I completed my doctorate in 2007, but remain overwhelmed with the sheer quantity of online communication possibilities and underwhelmed with this powerful medium of communication positively effecting issues of social justice and environmental preservation. Recently I was visiting a journalist friend, also of North American Baby Boomer vintage, and learned about World Pulse and PulseWire’s educational initiative.

Am I too old to be considered for Web 2.0 Citizen Journalism training? Perhaps, but I also remember a discussion I had in India at a meeting of South Asia Women in Energy (SAWIE) where women from eight countries of South Asia met to discuss what women could do to conserve energy and impact use of renewable energy. I told a young engineer from Nepal that I was grateful for her attendance and she smiled and said she was glad to see a woman of my age also interested and actively engaged in the topic. SAWIE valiantly attempts to keep women of the region abreast of energy issues, but each participant is doubtless mired in the day-to-day concerns of energy use in her country, her community, and her particular role. Even with online connectivity, it’s been difficult for us to maintain the momentum and pursue the goals established in our conferences.

What startled me about the PulseWire initiative is focus not so much on the specific issue under consideration, but on the ability of women to communicate widely about their concerns. Communication and not just content is the focus.
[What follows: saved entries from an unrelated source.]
(** ** Operands *)

Lemma entity_id_ok digits sp :
  located source sp → ends (entity_id digits sp) (λ e, operand_ok e = true ∧ ∀ w, e ≠ RName w) (λ e, located source (pe_span e)).
Proof.
  intros Hsp. unfold entity_id, parse_u64. destruct (decide _); [done|].
  destruct (forallb _ _); [|done]. set (z := digits_value _). clearbody z.
  case_decide as Hlt; [|done]. split; [|done]. apply bool_decide_eq_true.
  change (2 ^ 64)%N with 18446744073709551616%N. change (2 ^ 64)%Z with 18446744073709551616%Z in Hlt. lia.
Qed.

Lemma classify_ok t :
  token_ok source t →
  ends (classify t) (λ e, operand_ok e = true ∧ ∀ w, e = RName w → tk_kind t = KIdent ∧ tk_text t = w)
    (λ e, located source (pe_span e)).
Proof.
  intros [Hsp Hword]. unfold classify.
  assert (∀ digits, ends (entity_id digits (tk_span t))
    (λ e, operand_ok e = true ∧ ∀ w, e = RName w → tk_kind t = KIdent ∧ tk_text t = w) (λ e, located source (pe_span e))) as He.
  { intros digits. eapply ends_weaken; [by apply entity_id_ok| |done]. naive_solver. }
  destruct (tk_kind t) eqn:Hk; simpl; try done.
  specialize (Hword eq_refl). destruct (tk_text t) as [|c rest] eqn:Htext; [done|].
  case_decide as Hthis; [done|]. case_decide as Hany; [done|]. case_decide as Hd.
  { subst c. simpl. split; [|done]. apply negb_true_iff, bool_decide_eq_false. intros ->. by apply Hthis. }
  case_decide as Hh; [apply He|]. split; [|naive_solver].
  cbn [is_word operand_ok is_name] in *. unfold is_ident_start in Hword.
  apply andb_true_iff. split; [|by apply negb_true_iff, bool_decide_eq_false].
  apply orb_true_iff in Hword as [->|Hc%bool_decide_eq_true]; [done|].
  destruct Hc as [->|[?|?]]; [by rewrite orb_true_r|done..].
Qed.

Lemma triple_classify {A} d n t (k : RefExpr → parser A) Q :
  token_ok source t →
  (∀ e, operand_ok e = true → (∀ w, e = RName w → tk_kind t = KIdent ∧ tk_text t = w) → triple (at_ d n) (k e) Q) →
  triple (at_ d n) (lift (classify t) ≫= k) Q.
Proof.
  intros Ht Hk. eapply (triple_bind _ _ (λ e ps, (operand_ok e = true ∧ ∀ w, e = RName w → tk_kind t = KIdent ∧ tk_text t = w) ∧ at_ d n ps)).
  - eapply triple_lift; [by apply classify_ok|]. naive_solver.
  - intros e. apply triple_fact. intros [? ?]. auto.
Qed.

Lemma triple_arg_ref fuel d n :
  length ts ≤ n + fuel →
  triple (at_ d n) (arg_ref fuel) (λ r ps, arg_ok r = true ∧ at_ d (S n) ps).
Proof.
  intros Hf. apply triple_peek. intros t Ht. destruct (decide (tk_kind t = KIdent ∧ _)) as [_|Hflag].
  { eapply triple_pre; [intros ps [H _]; exact H|].
    eapply triple_bind; [by apply triple_traversal|]. intros tv. apply triple_ret. by intros ps [? ?]. }
  destruct (decide (tk_kind t = KAt)) as [Hat|].
  { apply triple_bump_at. rewrite past_kind by congruence. apply triple_bump. intros inner Hi.
    destruct (is_operand _); [|by apply triple_unexpected].
    apply triple_classify; [done|]. intros e He _. apply triple_ret. intros ps [? Hle]. split; [done|].
    split; [done|]. pose proof (past_ge inner (S n)). lia. }
  destruct (is_operand (tk_kind t)) eqn:Ho; [|by apply triple_unexpected].
  apply triple_bump_at. rewrite past_kind by (intros He; by rewrite He in Ho).
  apply triple_classify; [done|]. intros e He Hname.
  eapply triple_bind; [apply triple_pipe_traversal; lia|]. intros tv. apply triple_ret. intros ps [Htv ?].
  split; [|done]. unfold arg_ok. simpl.
  assert (is_flag_name e = false) as Hnf.
  { destruct e; try done. simpl. destruct (Hname _ eq_refl) as [Hk <-]. apply not_true_is_false. naive_solver. }
  destruct e; simpl in *; try done; rewrite ?He, ?Hnf, Htv; done.
Qed.

(** ** Arguments and term bodies *)

(** What [arg_list] has collected before argument [index]. *)
Definition collected (first : Ref) (pair : bool) (index : nat) (id : IdTerm) : Prop :=
  id_flag id = None ∧ id_first id = first ∧
  match id_src id with
  | SImplicit => pair = true ∨ index = 0
  | SEmpty => False
  | SExplicit r => pair = false ∧ arg_ok r = true ∧ 0 < index
  end ∧
  match id_second id with
  | None => index ≤ 1 ∧ id_extra id = [] ∧ (index = 0 → id_extra_oper id = XAnd)
  | Some second => 2 ≤ index ∧ arg_ok second = true ∧ forallb arg_ok (id_extra id) = true ∧
                   length (id_extra id) = index - 2
  end.

(** A finished component or pair term. *)
Definition finished (first : Ref) (pair : bool) (id : IdTerm) : Prop :=
  id_flag id = None ∧ id_first id = first ∧ is_pair id = pair ∧ id_ok id = true.

Lemma component_finished first : first_ok first = true → finished first false (component first).
Proof. intros H. unfold finished, id_ok. simpl. by rewrite H. Qed.

(** One more argument: the last one, or one before the next. *)
Lemma set_arg_finished first pair index r id :
  first_ok first = true → arg_ok r = true → index ≤ TERM_ARG_COUNT_MAX → (pair = true → 0 < index) →
  collected first pair index id → finished first pair (set_arg index r id).
Proof.
  intros Hf Hr Hi Hp (Hflag & Hfirst & Hsrc & Hsec). destruct id as [flag f src second extra oper]. simpl in *. subst.
  unfold finished, id_ok, targets_ok, is_pair, TERM_ARG_COUNT_MAX in *.
  destruct index as [|[|index]]; simpl.
  - destruct second; [lia|]. destruct Hsec as (_ & -> & Ho). rewrite Hf, Hr, Ho by done. simpl.
    destruct src as [| |r']; [|done|lia]. destruct Hsrc as [->|_]; [lia|].
    split_and!; try done. destruct pair; [|done]. specialize (Hp eq_refl). lia.
  - destruct second; [lia|]. destruct Hsec as (_ & -> & _). rewrite Hf, Hr. simpl.
    destruct src as [| |r']; simpl in *; [|done|]; [by destruct Hsrc as [->|?]|]. by destruct Hsrc as (-> & -> & _).
  - destruct second as [second|]; [|lia]. destruct Hsec as (_ & Hs & Hx & Hl).
    rewrite forallb_app, Hx, Hs, Hf. simpl. rewrite Hr, length_app, Hl. simpl.
    rewrite bool_decide_eq_true_2 by lia.
    destruct src as [| |r']; simpl in *; [|done|]; [by destruct Hsrc as [->|?]|]. by destruct Hsrc as (-> & -> & _).
Qed.

Lemma set_arg_collected first pair index r id oper :
  arg_ok r = true → (pair = true → 0 < index) →
  collected first pair index id → collected first pair (S index) (set_extra_oper oper (set_arg index r id)).
Proof.
  intros Hr Hp (Hflag & Hfirst & Hsrc & Hsec). destruct id as [flag f src second extra o]. simpl in *. subst.
  unfold collected. destruct index as [|[|index]]; simpl.
  - destruct second; [lia|]. destruct Hsec as (_ & -> & _). split_and!; try done; try lia.
    destruct pair; [|done]. specialize (Hp eq_refl). lia.
  - destruct second; [lia|]. destruct Hsec as (_ & -> & _). split_and!; try done; try lia.
    destruct src; naive_solver lia.
  - destruct second as [second|]; [|lia]. destruct Hsec as (_ & Hs & Hx & Hl).
    rewrite forallb_app, Hx, length_app, Hl. simpl. rewrite Hr. split_and!; try done; try lia.
    destruct src; naive_solver lia.
Qed.

Lemma triple_arg_list fuel d n first pair index id :
  length ts ≤ n + fuel → first_ok first = true → (pair = true → 0 < index) → collected first pair index id →
  triple (at_ d n) (arg_list fuel id index) (λ id ps, finished first pair id ∧ at_ d n ps).
Proof.
  revert n index id. induction fuel as [|fuel IH]; intros n index id Hf Hfirst Hp Hid.
  { intros ps [_ ?] [_ ?]. lia. }
  cbn [arg_list]. destruct (decide (TERM_ARG_COUNT_MAX < index)) as [|Hmax].
  { apply triple_peek. intros t Ht. apply triple_err, Ht. }
  eapply triple_bind; [by apply triple_arg_ref|]. intros r. apply triple_fact. intros Hr.
  apply triple_bump. intros sep Hsep.
  assert (∀ oper : ExtraOper, triple (at_ d (past sep (S n)))
    (if decide (1 < index ∧ id_extra_oper (set_arg index r id) ≠ oper)
     then lift (error "cannot mix operators in extra term arguments" (tk_span sep))
     else arg_list fuel (set_extra_oper oper (set_arg index r id)) (S index))
    (λ id ps, finished first pair id ∧ at_ d n ps)) as Hcont.
  { intros oper. destruct (decide _); [apply triple_err, Hsep|].
    eapply triple_weaken; [apply past_ge|]. eapply triple_post, IH; [|lia|done|lia|by apply set_arg_collected].
    intros a ps [? [? ?]]. split; [done|]. split; [done|lia]. }
  destruct (tk_kind sep); try (by apply triple_unexpected); try apply Hcont.
  apply triple_ret. intros ps [? Hle]. split; [by apply set_arg_finished; [| |lia| |]|].
  split; [done|]. pose proof (past_ge sep (S n)). lia.
Qed.

Definition is_finished (first : Ref) (pair : bool) (b : TermBody) : Prop :=
  match b with BId id => finished first pair id | _ => False end.

Lemma triple_args fuel d n first :
  length ts ≤ n + fuel → first_ok first = true →
  triple (at_ d n) (args fuel first) (λ b ps, is_finished first false b ∧ at_ d n ps).
Proof.
  intros Hf Hfirst. apply triple_peek. intros t Ht. case_decide as Hk.
  - apply triple_bump_at, triple_ret. intros ps [? Hle]. split.
    + unfold is_finished, finished, id_ok. simpl. by rewrite Hfirst.
    + pose proof (past_ge t n). split; [done|lia].
  - eapply triple_pre; [intros ps [H _]; exact H|].
    eapply triple_bind; [eapply (triple_arg_list _ _ _ first false); [done..|]|].
    + unfold collected. simpl. split_and!; auto.
    + intros id. apply triple_ret. by intros ps [? ?].
Qed.

Lemma triple_pair_body fuel d n :
  length ts ≤ n + fuel →
  triple (at_ d n) (pair_body fuel) (λ b ps, (∃ first, is_finished first true b) ∧ at_ d n ps).
Proof.
  intros Hf. apply triple_bump. intros t Ht. destruct (is_operand _) eqn:Ho; [|by apply triple_unexpected].
  rewrite past_kind by (intros He; by rewrite He in Ho).
  apply triple_classify; [done|]. intros e He _.
  eapply triple_bind; [apply triple_pipe_traversal; lia|]. intros tv. apply triple_fact. intros Htv.
  apply triple_expect; [done|]. intros _ _ _.
  assert (first_ok (mkRef e tv) = true) as Hfirst by (unfold first_ok; simpl; by rewrite He, Htv).
  eapply triple_bind; [eapply (triple_arg_list _ _ _ (mkRef e tv) true); [lia|done|lia|]|].
  - unfold collected. simpl. split_and!; auto.
  - intros id. apply triple_ret. intros ps [? [? ?]]. split; [by exists (mkRef e tv)|]. split; [done|lia].
Qed.

(** What follows the first reference of a term. *)
Definition body_ok (first : RefExpr) (oper : Oper) (r : TermBody * Oper) : Prop :=
  match r.1 with
  | BId id => r.2 = oper ∧ is_finished (id_first id) false r.1 ∧ rf_expr (id_first id) = first
  | BEq e => oper = OAnd ∧ r.2 ≠ OOr ∧ eq_term_ok r.2 e = true
  | BScope _ => False
  end.

Lemma finished_body first tv b oper :
  is_finished (mkRef first tv) false b → body_ok first oper (b, oper).
Proof.
  destruct b as [id| |]; simpl; [|done..]. intros H. unfold body_ok. simpl.
  destruct H as (? & Hf & ? & ?). rewrite Hf. done.
Qed.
The lead-up commentaries submitted before this application process began were a dramatic airing of thoughts and feelings of women from varied countries giving voice and vibrancy to the global sisterhood. The relatively recent, yet amazing global reach of PulseWire gives me hope that establishing this online community may indeed give us WOMEN’S VOICES writ large enough to create positive change in myriad realms of concern globally.

Despite my doctoral focus on effective communication encompassing technical usage, I find myself feeling as though I’m peering through the wrong end of a pair of binoculars where my goal of engendering activism relating to energy use in the built environment seems far, far away. Voices of Our Future is helping me turn the binoculars around and seeing my personal vision of enhanced perception and use of energy changed by empowering the voices of women, the most powerful change agents on the planet, to effect change. I’m an activist and computer literate, but PulseWire offers hope of dramatically impacting the volume and reach of my voice and that of my global sisters in creating societal change.